Breakfast: 2 fried eggs, 2 slices of bacon and a cup of Kale
Bed Time Snack: Peppermint Tea and cucumbers
Someone questioned my Paleoness today and sent me into a bit of panic. But I reread select areas of It Starts With Food to reassure myself. Although there is a plethora of Carbohydrates that can be found in fruit and vegetable, Paleo is viewed as a no/low carb ‘diet’. It’s true that it scared me when I read post-Workout meals and saw sandwiches, wraps, granola, and quinoa! “I can’t have ANY of those!” I panicked, but according to ISWF “Restoring [my] health is more important than fueling [my] athletic performance” at this time. Meaning it’s more important for me to have protein after a workout than carbohydrates. I do however bring my salmon cakes to the gym with me and eat them post workout. Along the way I also found this great PDF Guide to dense Carbohydrate sources courtesy of Practical Paleo (which I now own and need to finish reading).
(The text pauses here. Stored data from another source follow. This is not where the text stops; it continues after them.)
(** A held subscription in the table of dead or pending ones is dead. *)
Lemma upgrade_dead s p d x : dur s → (f_dead (frame s) !! p = Some d ∨ f_pending (frame s) !! p = Some d) →
  dval_upgrade d s = Some x → ∃ dd, d_sub x = Dv_Dead dd.
Proof.
  intros Hd Hp Hk%kind_upgrade. destruct (d_sub x) as [v|dd]; [|by eexists].
  destruct Hp as [Hp|Hp]; [by destruct (o_dead _ _ Hd p d None Hp Hk)|by destruct (o_pending _ _ Hd p d None Hp Hk) as [[] _]].
Qed.

Lemma frame_resub_failed now seed p d x s : dval_upgrade d s = Some x → (∃ dd, d_sub x = Dv_Dead dd) →
  ∃ s', resub_failed now seed p d x s = (Ok (), s') ∧
    (∃ t, frame s' = to_dead p d t (frame s)) ∧ next_ref (mem s') = next_ref (mem s).
Proof.
  intros Hx [dd Hdd]. apply dval_upgrade_some in Hx as [Hx Hs]. unfold resub_failed. rewrite Hdd. eexists. split; [reflexivity|].
  split; [|done]. eexists. unfold frame, to_dead. cbn. f_equal. apply map_eq. intros e. rewrite lookup_fmap.
  destruct (decide (d = e)) as [<-|Hne].
  - rewrite lookup_alter_eq, lookup_insert_eq, Hx. cbn. unfold dkind. cbn. by destruct (d_strong x); [lia|].
  - by rewrite lookup_alter_ne, lookup_insert_ne, lookup_fmap.
Qed.
Lemma quiet_writes v l s : quiet s (foldl (fun s '(w, tx) => val_write v w tx s) s l).
Proof. apply quiet_foldl. intros s' [w tx]. apply quiet_val_write. Qed.
Lemma dval_upgrade_quiet s s' d : quiet s s' → is_Some (dval_upgrade d s) → is_Some (dval_upgrade d s').
Proof. intros [E _] H. apply live_upgrade. rewrite E. by apply live_upgrade. Qed.
Lemma frame_resub_ok p d x v s : dval_upgrade d s = Some x →
  frame (resub_ok p d x v s) = to_alive p d (frame s) ∧ grows s (resub_ok p d x v s).
Proof.
  intros Hx. unfold resub_ok. match goal with |- frame (on_inner _ (dval_set d _ ?s2)) = _ ∧ _ => set (s' := s2) end.
  assert (Hq : quiet s s').
  { unfold s'. etrans; [apply quiet_connect_streams|]. destruct (d_sub x); [reflexivity|apply quiet_writes]. }
  destruct (dval_upgrade_quiet _ _ d Hq ltac:(by eexists)) as [y [Hy1 Hy2]%dval_upgrade_some].
  destruct (frame_dval_set d (Dv_Subscribed v) y s' Hy1 Hy2) as [E L]. destruct Hq as [Eq Lq]. rewrite Eq in E.
  split; [|etrans; [exact Lq|exact L]]. unfold to_alive. unfold frame in E |- *. cbn in *. by injection E as -> -> -> -> -> ->.
Qed.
Overall better day already! Looking forward to hitting the gym soon though!
I unfortunately couldn’t get the day off to go roadtrippin’ but fear not, the mushroom chips did not go to waste, I ate them all! I could hardly contain myself! I feel I’ll need to buy multiple packages of King Oyster Mushroom to fuel this addiction! Maybe its best to stay away for a while!